Investing.com -- U.S. President Donald Trump’s plan to impose 25% tariffs on imports from the European Union could further strain economic growth in Central Europe and exacerbate existing fiscal difficulties, according to a Reuters report citing S&P Global (NYSE:SPGI) Ratings on Monday.
Trump announced last week that his administration would soon implement the tariffs, claiming that the EU’s trade policies were designed to disadvantage the United States, the report added.
In response, the European Commission stated it would take firm and immediate action against trade barriers, following the enforcement of U.S. tariffs on imports from Canada and Mexico, which begins Tuesday.
While Central and Eastern Europe’s direct trade exposure to the U.S. is relatively low, S&P Global warned that the region’s economic outlook could suffer, particularly through the impact on Germany’s automotive industry.
This is especially relevant for Czechia, Hungary, Slovakia, Slovenia, and Romania, the report noted, highlighting that machinery and transport equipment exports to Germany make up over 10% of these countries’ total exports.
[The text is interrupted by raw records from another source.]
(** C3: when the fence-stripped text is [pre], then the text of an
    object [{...}] that [json.loads] decodes (compact or indented, with
    floats, and with braces and quotes inside string values), then [rest],
    with no [{] in [pre], the extractor returns that object and [rest]
    stripped of surrounding whitespace. *)
Theorem extract_roundtrip text pre body kvs rest
  (Hc : strip_code_fences text = (pre ++ String "{" (body ++ "}") ++ rest)%string)
  (Hpre : contains pre "{" = false)
  (Hl : loads (String "{" (body ++ "}")) = Some (JObj kvs)) :
  extract_first_json_object text = inl (kvs, strip rest).
Proof.
  set (cand := String "{" (body ++ "}")) in *.
  assert (Hl' := Hl). unfold loads in Hl'.
  change (skip_ws cand) with cand in Hl'.
  destruct (pvalue (S (String.length cand)) cand) as [[v t]|] eqn:Ep; [|discriminate].
  destruct (skip_ws t) eqn:Et; [|discriminate].
  destruct (obj_body_split _ _ _ _ (proj1 (proj2 (parse_transparent _))) Ep)
    as [u [Hu Tu]].
  assert (Ht : t = "").
  { destruct (brace_end_suffix body (u ++ "}") t) as [->|[t0 ->]];
      [rewrite Hu, sapp_assoc; reflexivity | reflexivity |].
    exfalso. exact (skip_ws_brace_end t0 Et). }
  subst t.
  assert (Hcand : cand = String "{" (u ++ "}")) by (unfold cand; rewrite Hu; reflexivity).
  clearbody cand. subst cand.
  unfold extract_first_json_object. rewrite Hc.
  change (String "{" (u ++ "}") ++ rest)%string with (String "{" ((u ++ "}") ++ rest)).
  rewrite (find_char_app pre _ "{" Hpre), drop_app, sapp_assoc. simpl scan at 1. rewrite (Tu 1%Z ltac:(lia)). simpl scan.
  cbv beta iota zeta.
  replace (S (String.length u + S (String.length pre)) - String.length pre)
    with (String.length (String "{" (u ++ "}"))) by (cbn [String.length]; rewrite slength_app; cbn [String.length]; lia).
  replace (S (String.length u + S (String.length pre)))
    with (String.length pre + String.length (String "{" (u ++ "}")))
    by (cbn [String.length]; rewrite slength_app; cbn [String.length]; lia).
  rewrite <- sapp_assoc.
  change (String "{" ((u ++ "}") ++ rest)) with (String "{" (u ++ "}") ++ rest)%string.
  rewrite take_app, drop_app_plus, drop_app, Hl. reflexivity.
Qed.
(** X10: a [ComplexParameter] is made of two parameters, stored under
    real and imag in that order, named <name>_real and <name>_imag,
    holding the two parts of the value, both with the given floating
    flag; the composed parameter's own flag is true whatever was given.
    Both parts have been added to the collection zfit_independent, the
    real part first.  A flag that is not a boolean fails with TypeError,
    when the real part has been added already. *)
Theorem ComplexParameter_init_parts
    (nm : string) (re im : float) (fl : pyval) (g : collections) :
  (forall b, fl = PyBool b ->
     exists c real_part imag_part,
       fst (new_ComplexParameter nm (re, im) fl g) = Return c
       /\ _parameters c = Some [("real", real_part); ("imag", imag_part)]
       /\ name (base real_part) = (nm ++ "_real")%string
       /\ name (base imag_part) = (nm ++ "_imag")%string
       /\ init_value real_part = re
       /\ init_value imag_part = im
       /\ floating (base real_part) = Return b
       /\ floating (base imag_part) = Return b
       /\ composed_floating c = Some true
       /\ composed_name c = nm
       /\ snd (new_ComplexParameter nm (re, im) fl g)
          = add_to_collection "zfit_independent"
              (fresh (nm ++ "_imag")%string (FloatTensor im))
              (add_to_collection "zfit_independent"
                 (fresh (nm ++ "_real")%string (FloatTensor re)) g))
  /\ (isinstance_bool fl = false ->
      new_ComplexParameter nm (re, im) fl g
      = (Raise (Exn TypeError "floating has to be a boolean."),
         add_to_collection "zfit_independent"
           (fresh (nm ++ "_real")%string (FloatTensor re)) g)).
Proof.
  split.
  - intros b ->. do 3 eexists.
    split; [reflexivity |]. split; [reflexivity |].
    cbn. unfold floating. cbn. destruct b; repeat split.
  - intros H. destruct fl; try discriminate H; reflexivity.
Qed.

End ParameterFurther.

Lemma floating_set_get_round_trip_witness :
  parameter.floating
    (snd (parameter.floating_setter (parameter.PyBool false) frozen_floating))
  = Return false.
Proof.
  apply (floating_set_get_round_trip frozen_floating false (or_intror eq_refl)).
Defined.

Lemma Parameter_init_requires_bool_witness :
  parameter.Parameter_init keep_number add_name "a"
    (parameter.PyNumber 1%float) None None None (parameter.PyStr "yes") []
  = (Raise (Exn TypeError "floating has to be a boolean."), ["a"]).
Proof.
  apply (proj2 (Parameter_init_requires_bool keep_number (list string) add_name
                  "a" (parameter.PyNumber 1%float) None None None
                  (parameter.PyStr "yes") []) eq_refl).
Defined.

Lemma ComposedParameter_init_never_returns_witness :
  raises (parameter.ComposedParameter_init
            (fun _ => Return [Some open_param; None]) "sum" 1%float)
         "TypeError".
Proof.
  apply (proj2 (ComposedParameter_init_never_returns
                  (fun _ => Return [Some open_param; None]) "sum" 1%float)).
  eexists. reflexivity.
Defined.

Lemma ComplexParameter_init_parts_witness :
  exists c,
    fst (parameter.ComplexParameter_init keep_number add_name "amp"
           (1%float, 2%float) (parameter.PyBool false) [])
    = Return c
    /\ parameter.composed_floating c = Some true.
Proof.
  destruct (proj1 (ComplexParameter_init_parts keep_number (list string) add_name
                     "amp" 1%float 2%float (parameter.PyBool false) [])
              false eq_refl)
    as [c [rp [ip [Hc [_ [_ [_ [_ [_ [_ [_ [Hf _]]]]]]]]]]]].
  exists c. split; [exact Hc | exact Hf].
Defined.

(** ** Wrapped distributions *)

Section WrapFurther.
Import parameter dist_tfp.

Variable cast_number : float -> float.
Variable to_real : float -> float.
Variable collections : Type.
Variable add_to_collection : string -> BaseParameter -> collections -> collections.

Local Notation "'convert'" :=
  (convert_to_parameter cast_number to_real add_to_collection).
Local Notation "'convert_all'" :=
  (convert_params cast_number to_real add_to_collection).

(** The parameter a conversion returns does not depend on the
    collections. *)
Lemma convert_to_parameter_any_collections (p : param_input) (g g' : collections) :
  fst (convert p g) = fst (convert p g').
Proof.
  destruct p; reflexivity.
Qed.

Lemma convert_params_inv (k : string) (p : param_input)
    (rest : list (string * param_input)) (qs : list (string * Param))
    (g g' : collections) :
  convert_all ((k, p) :: rest) g = (Return qs, g') ->
  exists q qs', fst (convert p g) = Return q
                /\ convert_all rest (snd (convert p g)) = (Return qs', g')
                /\ qs = (k, q) :: qs'.
Proof.
  cbn. destruct (convert p g) as [[q | e] g1]; [| discriminate].
  cbn [fst snd].
  destruct (convert_all rest g1) as [[qs' | e] g2]; [| discriminate].
  cbn. intros H. injection H as <- <-. exists q, qs'.
  split; [reflexivity | split; reflexivity].
Qed.
(** * CodeQL permission validator

    A shallow embedding of [validate_codeql_permissions] from
    [.github/scripts/validate-codeql-permissions.py], together with the
    properties of its specification.

    The function walks the value that [yaml.safe_load] returns, using only a
    handful of Python operations ([in], subscripting, [.get], [.items],
    iteration, [isinstance], [==], truthiness).  The first part of the file
    gives these operations their Python meaning on the values a workflow file
    parses to: null, booleans, integers, strings, sequences and mappings with
    scalar keys.  (Floats, timestamps, binary scalars and sets are not part of
    the model.)  Operations that Python rejects at run time return the
    exception they raise. *)

From Stdlib Require Import ZArith List String Ascii Bool DecimalString.
Import ListNotations.
Local Open Scope string_scope.
Local Open Scope list_scope.
Set Warnings "-register-all".

(** ** Python values and exceptions *)

Module Py.

(** Hashable scalars: the possible keys of a mapping. *)
Inductive scalar : Type :=
| SNone
| SBool (b : bool)
| SInt (z : Z)
| SStr (s : string).

(** A parsed document.  A mapping keeps its items in insertion order. *)
Inductive value : Type :=
| VScalar (s : scalar)
| VList (l : list value)
| VDict (d : list (scalar * value)).

Definition VNone : value := VScalar SNone.
Definition VStr (s : string) : value := VScalar (SStr s).

Inductive exn : Type :=
| TypeError
| AttributeError
| KeyError
| IndexError.

(** Outcome of a computation that may raise. *)
Inductive res (A : Type) : Type :=
| Ok (a : A)
| Raise (e : exn).

Arguments Ok {A} a.
Arguments Raise {A} e.

Definition bind {A B : Type} (m : res A) (k : A -> res B) : res B :=
  match m with
  | Ok a => k a
  | Raise e => Raise e
  end.

(** *** Strings *)

(** [needle in hay] for two strings. *)
Fixpoint is_substring (needle hay : string) : bool :=
  prefix needle hay ||
  match hay with
  | EmptyString => false
  | String _ rest => is_substring needle rest
  end.

(** Iterating a string yields its characters as one-character strings. *)
Fixpoint chars (s : string) : list string :=
  match s with
  | EmptyString => []
  | String c rest => String c EmptyString :: chars rest
  end.

(** *** Equality *)

(** A boolean is an integer in Python: [True == 1] and [False == 0]. *)
Definition as_int (k : scalar) : option Z :=
  match k with
  | SBool b => Some (if b then 1%Z else 0%Z)
  | SInt z => Some z
  | _ => None
  end.

(** [a == b] on scalars; this is also the equality of mapping keys. *)
Definition scalar_eqb (a b : scalar) : bool :=
  match a, b with
  | SNone, SNone => true
  | SStr s, SStr t => String.eqb s t
  | _, _ =>
      match as_int a, as_int b with
      | Some x, Some y => Z.eqb x y
      | _, _ => false
      end
  end.

(** [v == s] where [s] is a string. *)
Definition eq_str (v : value) (s : string) : bool :=
  match v with
  | VScalar k => scalar_eqb k (SStr s)
  | _ => false
  end.

(** *** Mappings *)

Fixpoint dict_lookup (k : scalar) (d : list (scalar * value)) : option value :=
  match d with
  | [] => None
  | (k', v) :: rest => if scalar_eqb k' k then Some v else dict_lookup k rest
  end.

Definition dict_mem (k : scalar) (d : list (scalar * value)) : bool :=
  match dict_lookup k d with
  | Some _ => true
  | None => false
  end.

(** No two keys of a mapping are equal: the invariant of every Python
    [dict]. *)
Fixpoint unique_keys (d : list (scalar * value)) : bool :=
  match d with
  | [] => true
  | (k, _) :: rest => negb (dict_mem k rest) && unique_keys rest
  end.

(** *** Operations *)

(** [bool(v)]. *)
Definition truthy (v : value) : bool :=
  match v with
  | VScalar SNone => false
  | VScalar (SBool b) => b
  | VScalar (SInt z) => negb (Z.eqb z 0)
  | VScalar (SStr s) => negb (String.eqb s "")
  | VList l => negb (Nat.eqb (List.length l) 0)
  | VDict d => negb (Nat.eqb (List.length d) 0)
  end.

(** [isinstance(v, dict)]. *)
Definition isinstance_dict (v : value) : bool :=
  match v with
  | VDict _ => true
  | _ => false
  end.
(** * scripts/direct-linear-cleanup.py: the bulk ticket-cleanup workflow

    A shallow embedding of the script that cancels a fixed list of Linear
    tickets through the GraphQL API, and the properties of its four
    functions: [get_canceled_state_id], [get_issue_id],
    [update_issue_state] and [main].

    The remote API is a parameter of the development: a function from the
    requests sent so far and the current request to a reply.  Everything the
    script does to the outside (HTTP posts, console lines, sleeps) is
    recorded in a trace, and the three accumulators of [main] live in the
    state next to it, so that they can be inspected also when the run ends
    in an exception. *)

From Stdlib Require Import String Ascii ZArith QArith Bool Arith Lia List.
From Stdlib Require Import SpecFloat.
Import ListNotations.
Local Close Scope Q_scope.
Local Open Scope string_scope.
Local Open Scope list_scope.

(** ** Python values obtained from [response.json()] *)

Module Py.

#[local] Set Warnings "-register-all".

(** What [json.loads] builds: [None], [bool], [int], [float], [str], [list]
    and [dict] (a dict keeps its keys in insertion order, each key once). *)
Inductive value : Type :=
| VNone
| VBool (b : bool)
| VInt (n : Z)
| VFloat (f : spec_float)
| VStr (s : string)
| VList (l : list value)
| VDict (kv : list (string * value)).

(** The exceptions the script can meet.  [RequestException] is raised by
    [requests.post] (no usable HTTP response), [JSONDecodeError] by
    [response.json()], [KeyError] and [TypeError] by subscripting, iterating
    and [in]; [Exception] is the one the script raises itself. *)
Inductive exn : Type :=
| RequestException
| JSONDecodeError
| KeyError (k : string)
| TypeError
| UnboundLocalError
| Exception (msg : string).

Inductive result (A : Type) : Type :=
| Ok (a : A)
| Raise (e : exn).
Arguments Ok {A} a.
Arguments Raise {A} e.

Fixpoint lookup (k : string) (kv : list (string * value)) : option value :=
  match kv with
  | [] => None
  | (k', v) :: rest => if String.eqb k k' then Some v else lookup k rest
  end.

(** [o[k]] for a string key [k]. *)
Definition getitem (o : value) (k : string) : result value :=
  match o with
  | VDict kv =>
      match lookup k kv with
      | Some v => Ok v
      | None => Raise (KeyError k)
      end
  | _ => Raise TypeError
  end.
Foreign trade plays a crucial role in the economies of Central European nations. According to 2023 Eurostat data, exports account for 92% of Slovakia’s GDP and 69% of the Czech Republic’s, while Romania’s export share of 39% is below the EU average, the report said.
Poland, the region’s largest economy, is expected to be less affected due to its lower reliance on car exports, a strong domestic market, and substantial EU recovery fund inflows.
The tariff threats have already impacted financial markets, with Hungary’s forint and the Czech crown weakening past key levels and Poland’s zloty pulling back from a 10-year high on Friday.
Nicholas Farr, an Emerging Europe analyst at Capital Economics, estimated that a 25% U.S. tariff on EU goods could reduce Central Europe’s GDP growth by approximately 0.5%, a more significant impact than earlier projections based on milder tariff scenarios.
A slowdown in the region could hinder its post-pandemic recovery, which had already been weakened by surging inflation following Russia’s 2022 invasion of Ukraine, alongside economic struggles in Germany, a key trading partner.
However, S&P Global pointed out that declining Chinese demand for German cars may pose an even greater threat to Central European economies than U.S. tariffs. The agency cited Volkswagen (ETR:VOWG_p), Mercedes, and BMW (ETR:BMWG), noting that China accounts for around a third of their sales, compared to 10-15% in the U.S.
S&P Global said that weaker growth among Central and Eastern European sovereigns could intensify their existing fiscal challenges, which the firm has long identified as a major regional risk, the report added.
The European Commission initiated disciplinary procedures last year against seven EU countries, including Hungary, Poland, and Slovakia, due to excessive fiscal deficits. Romania, in particular, faces the most significant budget shortfall in the bloc.